I’m quite comfortable calling Trump a liar of colossal proportions. But this column makes me slightly fearful of running afoul of “Godwin’s Law.” So I spent a little Google time to see how others dealt with the boundary issues. I found this is in a 2017 column by New York Times columnist Charles Blow, who handled it deftly:
Trump is no Hitler, but the way he has manipulated the American people with outrageous lies, stacked one on top of the other, has an eerie historical resonance. Demagogy has a fixed design. …
Trump has found a way to couch the lies so that people believe they don’t emanate from him but pass through him. He is not a producer but a projector.

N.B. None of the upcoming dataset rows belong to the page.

(** * DataTransformer (src/etl/transform.py): a shallow embedding

    The transform stage of the Spotify/YouTube pipeline is a collection of
    methods over loosely typed Python dictionaries.  The embedding keeps
    that shape: raw and transformed records are Python values ([pyval]),
    dictionaries are insertion-ordered association lists, floats are
    IEEE-754 binary64 numbers (the [spec_float] model of the standard
    library, with its correctly rounded operations), and every operation
    that can raise a Python exception returns a [result]. *)

From Stdlib Require Import ZArith List String Ascii Bool Lia SpecFloat.
From Stdlib Require Import Sorted Permutation.
Import ListNotations.

Local Open Scope string_scope.
Local Open Scope Z_scope.

Set Implicit Arguments.

(* ===================================================================== *)
(** * Python exceptions and the exception monad                            *)
(* ===================================================================== *)

Inductive exn : Type :=
| ValueError | TypeError | AttributeError | OverflowError
| ZeroDivisionError | KeyError.

Inductive result (A : Type) : Type :=
| Ok (a : A)
| Raise (e : exn).

Arguments Ok {A} a.
Arguments Raise {A} e.

Definition bind {A B : Type} (c : result A) (k : A -> result B) : result B :=
  match c with
  | Ok a => k a
  | Raise e => Raise e
  end.

Notation "x <- c ;; k" := (bind c (fun x => k))
  (at level 61, c at next level, right associativity).

(** [try: body except (e1, e2, ...): handler] -- only the listed
    exceptions are caught, any other one keeps propagating. *)
Definition try_except {A : Type} (body : result A) (caught : exn -> bool)
    (handler : result A) : result A :=
  match body with
  | Ok a => Ok a
  | Raise e => if caught e then handler else Raise e
  end.

(** A bare [except:] and [except Exception] catch every exception of the
    model. *)
Definition any_exn (_ : exn) : bool := true.

Definition is_ok {A : Type} (c : result A) : bool :=
  match c with Ok _ => true | Raise _ => false end.

(** Monadic map, the shape of a list comprehension whose body can raise. *)
Fixpoint mapM {A B : Type} (f : A -> result B) (l : list A) : result (list B) :=
  match l with
  | [] => Ok []
  | x :: xs => y <- f x ;; ys <- mapM f xs ;; Ok (y :: ys)
  end.

(* ===================================================================== *)
(** * Binary64 floats                                                      *)
(* ===================================================================== *)

Module F.

Definition float : Type := spec_float.

Definition prec : Z := 53.
Definition emax : Z := 1024.

Definition add : float -> float -> float := SFadd prec emax.
Definition sub : float -> float -> float := SFsub prec emax.
Definition mul : float -> float -> float := SFmul prec emax.
Definition div : float -> float -> float := SFdiv prec emax.

Definition compare : float -> float -> option comparison := SFcompare.
Definition ltb : float -> float -> bool := SFltb.
Definition leb : float -> float -> bool := SFleb.
Definition eqb : float -> float -> bool := SFeqb.

Definition is_nan (x : float) : bool :=
  match x with S754_nan => true | _ => false end.
Definition is_inf (x : float) : bool :=
  match x with S754_infinity _ => true | _ => false end.
Definition is_zero (x : float) : bool :=
  match x with S754_zero _ => true | _ => false end.

(** An integer as an unrounded float: mantissa of any size, exponent 0. *)
Definition raw_of_Z (z : Z) : float :=
  match z with
  | Z0 => S754_zero false
  | Zpos p => S754_finite false p 0
  | Zneg p => S754_finite true p 0
  end.

(** The integer rounded to the nearest binary64 (ties to even); an
    infinity when it is out of range. *)
Definition of_Z (z : Z) : float := binary_normalize prec emax z 0 false.

(** The correctly rounded quotient of two integers (the divisor is not 0). *)
Definition div_Z (a b : Z) : float := div (raw_of_Z a) (raw_of_Z b).

(** Truncation toward zero of a finite float. *)
Definition trunc (x : float) : option Z :=
  match x with
  | S754_zero _ => Some 0
  | S754_finite s m e =>
      let mag := if 0 <=? e then Z.shiftl (Zpos m) e
                 else Z.shiftr (Zpos m) (- e) in
      Some (if s then - mag else mag)
  | _ => None
  end.

(** Exact comparison of a float with an integer ([None] for a NaN). *)
Definition compare_Z (x : float) (n : Z) : option comparison :=
  match x with
  | S754_nan => None
  | S754_infinity s => Some (if s then Lt else Gt)
  | S754_zero _ => Some (0 ?= n)
  | S754_finite s m e =>
      let v := if s then Zneg m else Zpos m in
      Some (if 0 <=? e then (Z.shiftl v e ?= n)
            else (v ?= Z.shiftl n (- e)))
  end.

(** [max(a, b)] on two floats: [a] unless [b > a]. *)
Definition max (a b : float) : float :=
  match compare b a with
  | Some Gt => b
  | _ => a
  end.

(** The literals of the source. *)
Definition zero : float := S754_zero false.
Definition two52 : positive := 4503599627370496.
Definition one : float := S754_finite false two52 (-52).
Definition f0_2 : float := S754_finite false 7205759403792794 (-55).
Definition f0_3 : float := S754_finite false 5404319552844595 (-54).
Definition f0_4 : float := S754_finite false 7205759403792794 (-54).
Definition f0_5 : float := S754_finite false 4503599627370496 (-53).
Definition f0_6 : float := S754_finite false 5404319552844595 (-53).
Definition f0_7 : float := S754_finite false 6305039478318694 (-53).
Definition f0_8 : float := S754_finite false 7205759403792794 (-53).
Definition f0_9 : float := S754_finite false 8106479329266893 (-53).

(** A magnitude of at most one, of sign [s]: a zero, or a mantissa whose
    exponent puts it below one, or one itself. *)
Definition small (s : bool) (r : float) : Prop :=
  r = S754_zero s \/
  exists m e, r = S754_finite s m e /\ (e <= -53 \/ (e = -52 /\ m = two52)).

End F.

(* ===================================================================== *)
(** * Python values                                                        *)
(* ===================================================================== *)

(** The values a record of the pipeline can hold: what the JSON payloads
    of the two APIs contain, plus the tuples the aggregation builds.
    A dictionary is an association list in insertion order. *)
#[warnings="-register-all"]
Inductive pyval : Type :=
| VNone
| VBool (b : bool)
| VInt (z : Z)
| VFloat (f : F.float)
| VStr (s : string)
| VList (l : list pyval)
| VTuple (l : list pyval)
| VDict (d : list (pyval * pyval)).

Definition dict : Type := list (pyval * pyval).

(* ===================================================================== *)
(** * Strings                                                              *)
(* ===================================================================== *)

(** A Python [str] is modelled by the sequence of its code points, taken
    below 256 (one [ascii] each). *)
Module Str.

One way he does this is by using caveats — “I was told,” “Lots of people are saying” — as shields.
Jenna Johnson of The Washington Post addressed this in June 2016, writing about Trump’s use of the phrase “a lot of people are saying”:
“Trump frequently couches his most controversial comments this way, which allows him to share a controversial idea, piece of tabloid gossip or conspiracy theory without technically embracing it. If the comment turns out to be popular, Trump will often drop the distancing qualifier — ‘people think’ or ‘some say.’ If the opposite happens, Trump can claim that he never said the thing he is accused of saying, equating it to retweeting someone else’s thoughts on Twitter.”

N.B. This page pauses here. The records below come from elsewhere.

Lemma run_returns_witness :
  1 <= Enhancer.successor_length Examples.cfg_small
  /\ Re.repeat_ok (Enhancer.successor_length Examples.cfg_small) = true
  /\ Enhancer.suffix_length_step Examples.cfg_small <> 0%Z
  /\ Forall Notions.literal Examples.reads
  /\ Forall (fun sc =>
               (Py.len (snd sc) <= Enhancer.max_contig_amount Examples.cfg_small)%Z
               /\ Forall (fun c => Notions.literal (c_content c)) (snd sc))
            Examples.three_fragments
  /\ exists fuel0 w',
      forall fuel, fuel0 <= fuel ->
        Enhancer.start Examples.exact_ge Examples.cfg_small Examples.reads false fuel
          (load Examples.three_fragments (Some 7)) = Done w'.
Proof.
  assert (1 <= Enhancer.successor_length Examples.cfg_small) as H1 by (cbn; lia).
  assert (Re.repeat_ok (Enhancer.successor_length Examples.cfg_small) = true) as H2
      by reflexivity.
  assert (Enhancer.suffix_length_step Examples.cfg_small <> 0%Z) as H3 by (cbn; lia).
  assert (Forall Notions.literal Examples.reads) as H4 by (repeat constructor).
  assert (Forall (fun sc =>
                    (Py.len (snd sc) <= Enhancer.max_contig_amount Examples.cfg_small)%Z
                    /\ Forall (fun c => Notions.literal (c_content c)) (snd sc))
                 Examples.three_fragments) as H5.
  { repeat constructor. cbn. lia. }
  split; [exact H1|]. split; [exact H2|]. split; [exact H3|]. split; [exact H4|].
  split; [exact H5|].
  exact (run_returns _ Examples.exact_ge Examples.cfg_small Examples.reads false
           H1 H2 H3 H4 Examples.three_fragments (Some 7) H5).
Defined.

(* ================================================================= *)
(** * Further properties: successors of no character *)



Section NoCharacter.

Variable threshold : Type.
Variable ratio_ge : Z -> Z -> threshold -> bool.
Variable cfg : Enhancer.config threshold.
Variable database : list text.
Variable break_on_branching : bool.

Lemma inspect_open (contig : addr) (w : world) :
  Spec.checked_status cfg w contig = OPEN ->
  Enhancer.inspect cfg contig w = w /\ c_status (heap w contig) = OPEN.
Proof.
  unfold Spec.checked_status, Enhancer.inspect.
  destruct (Supercontigs.is_overlapping_contig _ _ _ _).
  - cbn [set_status heap]. unfold store. rewrite Nat.eqb_refl. cbn [c_content].
    destruct (_ <? _)%Z; discriminate.
  - destruct (_ <? _)%Z; [discriminate|]. now split.
Qed.




End NoCharacter.


(* ================================================================= *)
(** * Further properties: what a run without interrupt leaves *)


Section Completion.

Variable threshold : Type.
Variable ratio_ge : Z -> Z -> threshold -> bool.
Variable cfg : Enhancer.config threshold.
Variable database : list text.
Variable break_on_branching : bool.

Lemma push_children_sigint (contig : addr) (candidates : list text)
      (l l' : Enhancer.locals) (w w' : world) :
  Enhancer.push_children cfg contig candidates l w = (l', w') -> sigint w' = sigint w.
Proof.
  revert l w. induction candidates as [|c rest IH]; intros l w;
    cbn [Enhancer.push_children].
  - now intros [= <- <-].
  - destruct (_ <=? _)%Z; [now intros [= <- <-]|].
    cbn [deepcopy]. intros H. now apply IH in H.
Qed.

Lemma extend_sigint (contig : addr) (table : Py.dict)
      (l l' : Enhancer.locals) (w w' : world) (b : bool) :
  Enhancer.extend ratio_ge cfg break_on_branching contig table l w = Done (b, l', w') ->
  sigint w' = sigint w.
Proof.
  unfold Enhancer.extend.
  destruct (Enhancer.definitive_successor _ _ _ _) as [[cand|]| | |]; cbn [obind];
    try discriminate.
  - now intros [= <- <- <-].
  - destruct (Enhancer.branching_successors _ _ _ _ _) as [[cands|]| | |]; cbn [obind];
      try discriminate.
    + destruct (1 <? Py.len cands)%Z.
      * destruct (Py.pop (Enhancer.stack l)) as [[rest top]|]; [|discriminate].
        destruct (Enhancer.push_children _ _ _ _ _) as [l1 w1] eqn:C.
        intros [= <- <- <-]. now apply push_children_sigint in C.
      * now intros [= <- <- <-].
    + now intros [= <- <- <-].
Qed.


Lemma inspect_sigint (contig : addr) (w : world) :
  sigint (Enhancer.inspect cfg contig w) = sigint w.
Proof.
  unfold Enhancer.inspect.
  destruct (Supercontigs.is_overlapping_contig _ _ _ _);
    destruct (_ <? _)%Z; reflexivity.
Qed.







End Completion.


(* ================================================================= *)
(** * Further properties: how long a content gets *)




Section Lengths.

Variable threshold : Type.
Variable ratio_ge : Z -> Z -> threshold -> bool.
Variable cfg : Enhancer.config threshold.
Variable database : list text.
Variable break_on_branching : bool.
Variable bound : nat.







End Lengths.


(* ================================================================= *)
(** * Further properties: branching and the suffix lengths *)

Section Children.

Variable threshold : Type.
Variable ratio_ge : Z -> Z -> threshold -> bool.
Variable cfg : Enhancer.config threshold.
Variable database : list text.
Variable break_on_branching : bool.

The full Finchelstein book is very brief (barely 100 pages) and deals with Trump appearing in the Introduction. Finchelstein then spends the bulk of book describing the relationship between lying and fascism in previous periods and other countries.
Then the epilogue, which is pretty much about Trump and Trumpism, emphasizes Trump’s utter disregard for factual accuracy or truth and his heavy reliance on lying without ever saying that this makes Trump a fascist.
If Finchelstein’s take interests you, I should tell you that I stumbled on him and his book via an online event that I, in my search for things to write about while social distancing, recently watched in which Finchelstein was interviewed by the editor of the University of California Press, which published “A Brief History of Fascist Lies.”
The interview is only 13 minutes long. The California Press guy who conducts the interview starts it out by saying: “I would prefer your book to be less relevant to the world we’re living in today, but that’s not the world we’re living in right now.”